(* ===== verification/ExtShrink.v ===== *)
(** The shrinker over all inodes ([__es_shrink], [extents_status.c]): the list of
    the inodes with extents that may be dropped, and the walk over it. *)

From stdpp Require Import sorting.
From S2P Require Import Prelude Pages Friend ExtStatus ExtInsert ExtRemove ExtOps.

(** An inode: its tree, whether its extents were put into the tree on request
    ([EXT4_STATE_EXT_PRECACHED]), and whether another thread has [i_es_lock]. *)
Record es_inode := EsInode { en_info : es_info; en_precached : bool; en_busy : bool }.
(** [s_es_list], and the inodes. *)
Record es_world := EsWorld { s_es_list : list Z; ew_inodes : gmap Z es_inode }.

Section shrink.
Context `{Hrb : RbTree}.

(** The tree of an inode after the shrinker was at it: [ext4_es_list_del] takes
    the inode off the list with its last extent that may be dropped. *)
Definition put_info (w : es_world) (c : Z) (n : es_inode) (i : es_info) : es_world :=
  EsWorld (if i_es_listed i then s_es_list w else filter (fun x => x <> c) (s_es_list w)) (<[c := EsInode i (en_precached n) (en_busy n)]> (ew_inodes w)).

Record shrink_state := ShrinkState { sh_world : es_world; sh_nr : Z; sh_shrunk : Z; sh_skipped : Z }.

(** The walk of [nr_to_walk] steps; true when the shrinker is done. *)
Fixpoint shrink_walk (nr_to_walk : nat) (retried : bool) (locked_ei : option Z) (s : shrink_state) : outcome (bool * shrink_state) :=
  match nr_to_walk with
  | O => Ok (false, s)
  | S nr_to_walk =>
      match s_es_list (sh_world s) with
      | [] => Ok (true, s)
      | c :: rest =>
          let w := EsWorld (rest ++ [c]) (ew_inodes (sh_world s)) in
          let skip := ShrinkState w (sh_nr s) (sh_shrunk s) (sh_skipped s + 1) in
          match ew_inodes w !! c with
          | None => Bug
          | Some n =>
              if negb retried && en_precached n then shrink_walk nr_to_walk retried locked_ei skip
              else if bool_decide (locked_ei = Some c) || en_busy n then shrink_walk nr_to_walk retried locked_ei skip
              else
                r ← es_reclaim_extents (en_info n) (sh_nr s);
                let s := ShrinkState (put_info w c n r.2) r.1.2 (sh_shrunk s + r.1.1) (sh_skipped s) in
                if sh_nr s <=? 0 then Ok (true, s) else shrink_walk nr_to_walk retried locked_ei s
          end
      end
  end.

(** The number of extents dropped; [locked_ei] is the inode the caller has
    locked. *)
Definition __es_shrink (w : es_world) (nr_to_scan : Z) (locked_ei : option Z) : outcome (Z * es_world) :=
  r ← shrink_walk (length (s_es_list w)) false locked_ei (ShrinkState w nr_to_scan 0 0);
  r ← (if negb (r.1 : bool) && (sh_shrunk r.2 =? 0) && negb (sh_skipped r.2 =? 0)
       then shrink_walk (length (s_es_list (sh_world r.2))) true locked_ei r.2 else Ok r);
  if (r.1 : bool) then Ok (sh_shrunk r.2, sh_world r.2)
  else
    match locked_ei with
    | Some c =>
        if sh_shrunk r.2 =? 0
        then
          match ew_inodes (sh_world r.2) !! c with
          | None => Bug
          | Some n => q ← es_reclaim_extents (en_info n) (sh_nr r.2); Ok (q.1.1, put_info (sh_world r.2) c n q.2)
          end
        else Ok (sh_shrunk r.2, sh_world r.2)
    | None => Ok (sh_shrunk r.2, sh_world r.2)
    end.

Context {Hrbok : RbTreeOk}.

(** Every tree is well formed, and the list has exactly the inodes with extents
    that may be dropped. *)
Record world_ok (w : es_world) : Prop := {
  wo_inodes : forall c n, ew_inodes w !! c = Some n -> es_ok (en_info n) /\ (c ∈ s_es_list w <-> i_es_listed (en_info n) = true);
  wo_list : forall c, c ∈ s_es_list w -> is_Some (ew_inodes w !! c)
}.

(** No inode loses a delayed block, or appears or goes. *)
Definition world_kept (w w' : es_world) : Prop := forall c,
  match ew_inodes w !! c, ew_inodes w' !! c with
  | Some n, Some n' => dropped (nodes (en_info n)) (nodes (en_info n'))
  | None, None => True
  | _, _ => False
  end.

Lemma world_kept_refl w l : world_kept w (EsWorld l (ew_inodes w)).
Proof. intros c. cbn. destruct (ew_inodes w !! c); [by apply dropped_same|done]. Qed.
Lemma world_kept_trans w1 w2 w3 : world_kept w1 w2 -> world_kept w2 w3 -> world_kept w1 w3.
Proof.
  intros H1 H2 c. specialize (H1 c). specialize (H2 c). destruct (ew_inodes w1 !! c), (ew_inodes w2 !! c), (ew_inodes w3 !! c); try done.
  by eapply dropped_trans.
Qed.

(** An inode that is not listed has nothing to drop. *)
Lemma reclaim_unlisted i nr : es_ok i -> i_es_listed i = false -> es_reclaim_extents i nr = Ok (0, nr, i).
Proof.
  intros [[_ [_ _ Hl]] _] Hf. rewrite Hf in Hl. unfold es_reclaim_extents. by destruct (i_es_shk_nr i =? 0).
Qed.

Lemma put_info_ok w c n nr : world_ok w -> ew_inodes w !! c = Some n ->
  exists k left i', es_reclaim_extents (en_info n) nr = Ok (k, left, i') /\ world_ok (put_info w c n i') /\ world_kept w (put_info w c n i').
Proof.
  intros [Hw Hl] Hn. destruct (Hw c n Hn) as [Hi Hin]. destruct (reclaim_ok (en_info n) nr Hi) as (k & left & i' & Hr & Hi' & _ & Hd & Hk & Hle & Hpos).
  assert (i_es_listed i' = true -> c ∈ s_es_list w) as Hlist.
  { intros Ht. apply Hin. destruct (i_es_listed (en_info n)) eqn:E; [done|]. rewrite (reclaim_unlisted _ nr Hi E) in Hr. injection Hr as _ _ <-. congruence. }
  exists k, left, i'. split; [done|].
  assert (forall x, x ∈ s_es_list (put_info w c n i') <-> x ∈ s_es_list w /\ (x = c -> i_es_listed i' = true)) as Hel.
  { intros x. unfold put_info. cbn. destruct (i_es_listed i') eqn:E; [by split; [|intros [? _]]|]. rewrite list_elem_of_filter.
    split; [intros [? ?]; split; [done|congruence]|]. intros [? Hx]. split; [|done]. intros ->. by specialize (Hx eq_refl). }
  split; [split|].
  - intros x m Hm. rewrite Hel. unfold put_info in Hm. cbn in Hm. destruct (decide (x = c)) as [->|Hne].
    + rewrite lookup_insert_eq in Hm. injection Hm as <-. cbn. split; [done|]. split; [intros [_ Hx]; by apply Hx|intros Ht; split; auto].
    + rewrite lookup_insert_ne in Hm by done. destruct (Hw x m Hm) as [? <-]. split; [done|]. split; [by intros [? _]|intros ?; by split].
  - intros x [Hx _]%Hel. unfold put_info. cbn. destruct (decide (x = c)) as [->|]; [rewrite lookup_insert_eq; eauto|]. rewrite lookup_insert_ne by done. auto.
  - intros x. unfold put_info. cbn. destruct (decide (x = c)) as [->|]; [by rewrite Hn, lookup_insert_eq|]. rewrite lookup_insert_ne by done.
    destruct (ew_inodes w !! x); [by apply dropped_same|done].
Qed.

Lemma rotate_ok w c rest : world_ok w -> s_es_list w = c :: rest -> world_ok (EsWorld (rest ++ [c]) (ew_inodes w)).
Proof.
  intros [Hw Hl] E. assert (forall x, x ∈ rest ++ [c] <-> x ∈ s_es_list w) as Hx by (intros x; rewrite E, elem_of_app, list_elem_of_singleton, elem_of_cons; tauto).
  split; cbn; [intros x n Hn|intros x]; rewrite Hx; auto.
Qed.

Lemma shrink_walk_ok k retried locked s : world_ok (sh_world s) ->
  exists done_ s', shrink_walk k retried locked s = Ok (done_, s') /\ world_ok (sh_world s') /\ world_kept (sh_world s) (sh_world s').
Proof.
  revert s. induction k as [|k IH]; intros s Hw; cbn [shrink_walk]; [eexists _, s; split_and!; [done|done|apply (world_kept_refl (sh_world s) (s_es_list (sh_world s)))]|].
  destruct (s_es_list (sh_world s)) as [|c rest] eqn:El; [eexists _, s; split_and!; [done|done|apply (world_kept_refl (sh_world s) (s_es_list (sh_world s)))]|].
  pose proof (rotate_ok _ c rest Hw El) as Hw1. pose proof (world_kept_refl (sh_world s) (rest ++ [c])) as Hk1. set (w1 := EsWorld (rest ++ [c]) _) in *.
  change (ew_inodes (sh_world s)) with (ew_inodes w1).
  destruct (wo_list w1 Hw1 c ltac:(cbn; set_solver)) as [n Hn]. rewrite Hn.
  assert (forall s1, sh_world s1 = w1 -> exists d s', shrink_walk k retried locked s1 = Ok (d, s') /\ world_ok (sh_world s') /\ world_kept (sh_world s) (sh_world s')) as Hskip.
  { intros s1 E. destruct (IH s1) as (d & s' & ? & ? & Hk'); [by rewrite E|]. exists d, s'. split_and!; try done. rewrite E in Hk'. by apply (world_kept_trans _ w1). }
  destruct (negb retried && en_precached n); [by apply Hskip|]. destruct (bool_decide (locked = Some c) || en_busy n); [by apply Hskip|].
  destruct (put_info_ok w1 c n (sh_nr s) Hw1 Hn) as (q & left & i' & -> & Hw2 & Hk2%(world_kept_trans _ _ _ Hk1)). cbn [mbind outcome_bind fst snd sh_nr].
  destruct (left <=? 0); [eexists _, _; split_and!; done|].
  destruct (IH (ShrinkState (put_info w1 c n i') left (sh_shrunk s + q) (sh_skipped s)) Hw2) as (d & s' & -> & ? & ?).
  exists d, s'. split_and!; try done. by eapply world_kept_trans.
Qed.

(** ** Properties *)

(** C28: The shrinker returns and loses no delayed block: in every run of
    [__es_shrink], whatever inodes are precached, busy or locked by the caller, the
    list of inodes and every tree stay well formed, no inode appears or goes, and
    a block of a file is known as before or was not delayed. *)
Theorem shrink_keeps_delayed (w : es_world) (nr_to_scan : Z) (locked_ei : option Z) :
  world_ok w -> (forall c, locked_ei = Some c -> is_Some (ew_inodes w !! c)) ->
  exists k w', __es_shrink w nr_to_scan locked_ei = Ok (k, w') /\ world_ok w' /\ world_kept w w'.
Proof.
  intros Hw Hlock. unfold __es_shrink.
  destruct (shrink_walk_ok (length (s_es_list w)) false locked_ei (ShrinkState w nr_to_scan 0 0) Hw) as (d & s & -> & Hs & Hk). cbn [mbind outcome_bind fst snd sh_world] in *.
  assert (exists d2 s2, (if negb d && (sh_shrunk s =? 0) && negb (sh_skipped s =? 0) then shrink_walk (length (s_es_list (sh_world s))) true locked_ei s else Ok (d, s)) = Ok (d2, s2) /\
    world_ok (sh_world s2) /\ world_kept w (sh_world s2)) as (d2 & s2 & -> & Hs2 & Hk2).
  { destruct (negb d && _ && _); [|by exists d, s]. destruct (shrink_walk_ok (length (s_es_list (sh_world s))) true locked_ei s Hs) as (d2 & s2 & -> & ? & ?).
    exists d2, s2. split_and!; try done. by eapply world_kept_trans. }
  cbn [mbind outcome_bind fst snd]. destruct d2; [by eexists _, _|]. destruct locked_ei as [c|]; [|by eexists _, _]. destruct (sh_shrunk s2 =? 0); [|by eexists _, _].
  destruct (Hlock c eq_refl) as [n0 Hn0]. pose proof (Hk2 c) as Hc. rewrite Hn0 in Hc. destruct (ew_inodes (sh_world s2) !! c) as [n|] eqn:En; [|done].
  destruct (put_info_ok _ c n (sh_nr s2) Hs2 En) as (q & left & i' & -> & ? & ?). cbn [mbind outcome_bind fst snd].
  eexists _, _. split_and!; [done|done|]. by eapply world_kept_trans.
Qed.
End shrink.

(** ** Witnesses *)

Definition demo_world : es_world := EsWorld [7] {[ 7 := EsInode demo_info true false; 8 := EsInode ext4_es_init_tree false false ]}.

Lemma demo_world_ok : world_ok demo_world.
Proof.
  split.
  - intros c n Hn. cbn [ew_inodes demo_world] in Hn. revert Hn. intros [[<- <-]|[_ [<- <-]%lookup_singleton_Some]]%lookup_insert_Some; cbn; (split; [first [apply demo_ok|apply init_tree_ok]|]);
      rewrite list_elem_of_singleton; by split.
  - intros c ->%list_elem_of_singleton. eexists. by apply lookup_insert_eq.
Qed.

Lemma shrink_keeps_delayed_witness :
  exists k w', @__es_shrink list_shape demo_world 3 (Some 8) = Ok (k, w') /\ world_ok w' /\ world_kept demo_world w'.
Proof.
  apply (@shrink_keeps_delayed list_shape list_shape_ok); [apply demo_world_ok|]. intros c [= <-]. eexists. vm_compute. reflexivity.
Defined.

About this task: Working through the data above, find every line holding "None" and copy it.

Solved exercise:
          | None => Bug
          | None => Bug
    | None => Ok (sh_shrunk r.2, sh_world r.2)
  | None, None => True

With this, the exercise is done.